In Central Oregon, when a settler homesteaded a property, he would have to improve it and hold it for five years. At the end of the five years, he could go to the county clerk and get a deed to the property.

This deed gave the owner an asset that he could continue to make use of or to sell if he chose. It became an asset of value that he could trade or use as collateral. This had immense importance because much of the nation’s wealth was in land. With the Township/Range system, banks knew exactly what they were getting as collateral, and the land could be easily understood by financial institutions located thousands of miles apart. Farmland in Oregon could be used as collateral to finance a steel mill in Pennsylvania.

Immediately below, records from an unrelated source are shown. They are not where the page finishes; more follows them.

(** C3: the chained hash ktable of [mysock_hash.h] implements, for every
    hash function into the table's range, a family of stacks indexed by
    key.  [insert] pushes, [lookup] and [lookup_ptr] return the newest
    value, [entry_exists] tells whether there is one, [set_entry] replaces
    it or inserts; [delete] removes the only value of a key, and fails its
    final assertion when the key was inserted twice.  Other keys, even in
    the same bucket, are unaffected, and entries are neither leaked nor
    freed twice. *)
Theorem hash_table_refines t ls k d :
  chains t ls -> valid k ->
  (exists t' ls', hash_insert hashfn keyequal size k d t = Ok t' /\ chains t' ls' /\
    forall k', contents ls' k' = if decide (k' = k) then d :: contents ls k' else contents ls k') /\
  hash_lookup_ptr hashfn keyequal size k t = Ok (head (contents ls k)) /\
  hash_lookup hashfn keyequal size k t = need Abort (head (contents ls k)) /\
  hash_entry_exists hashfn keyequal size k t = Ok (bool_decide (contents ls k <> [])) /\
  (exists t' ls', hash_set_entry hashfn keyequal size k d t = Ok t' /\ chains t' ls' /\
    forall k', contents ls' k'
      = if decide (k' = k) then d :: tail (contents ls k') else contents ls k') /\
  (if decide (length (contents ls k) <= 1)%nat then
     exists t' ls', hash_delete hashfn keyequal size k t = Ok t' /\ chains t' ls' /\
       forall k', contents ls' k' = if decide (k' = k) then [] else contents ls k'
   else hash_delete hashfn keyequal size k t = Crash Abort).
Proof.
  intros Hc Hv. pose proof (contents_head t ls k Hc Hv) as Hh.
  split_and!; [by apply hash_insert_ok|by apply hash_lookup_ptr_ok| | |by apply hash_set_entry_ok
    |by apply hash_delete_ok].
  - unfold hash_lookup. rewrite (hash_get_entry_ok t ls k Hc Hv).
    destruct (matching k (ls !!! slot k)) as [|[a x] m]; [by rewrite Hh|].
    destruct Hh as (-> & _ & Hx). cbn [head fmap option_fmap option_map fst mbind run_bind].
    rewrite bool_decide_true by done. cbn [c_assert mbind run_bind]. by rewrite Hx.
  - unfold hash_entry_exists. rewrite (hash_get_entry_ok t ls k Hc Hv).
    destruct (matching k (ls !!! slot k)) as [|[a x] m]; [by rewrite Hh|].
    by destruct Hh as (-> & _ & Hx).
Qed.
End proofs.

Moreover, the person who had the organizational skills to homestead and then take ownership of land showed himself to be trustworthy, the type of person that companies could identify as a potential partner and banks could identify as a potential borrower.

Because land measurements were known, it was easy to buy and sell, and there were more opportunities for mobility – to move further west and claim and improve more land. By contrast, when a property is measured by metes and bounds, and if over time the boundaries become unknown, the owner may decide he needs to stay put in order to keep an eye on his land’s boundaries.

Modern boundary markers are metal pins or monuments with descriptions stamped in the head of the pin. There are usually three bearing trees located nearby on which yellow metal tags have been nailed. These three bearing trees help the surveyor locate the pin or monument.

In the early surveys, surveyors used anything at hand to mark corners. Blazes on trees, pieces of wood, and rocks were used to denote section corners and boundaries. When a surveyor today is looking for an old section corner, he looks for these pieces of wood and trees, and turns over rocks to look for markings.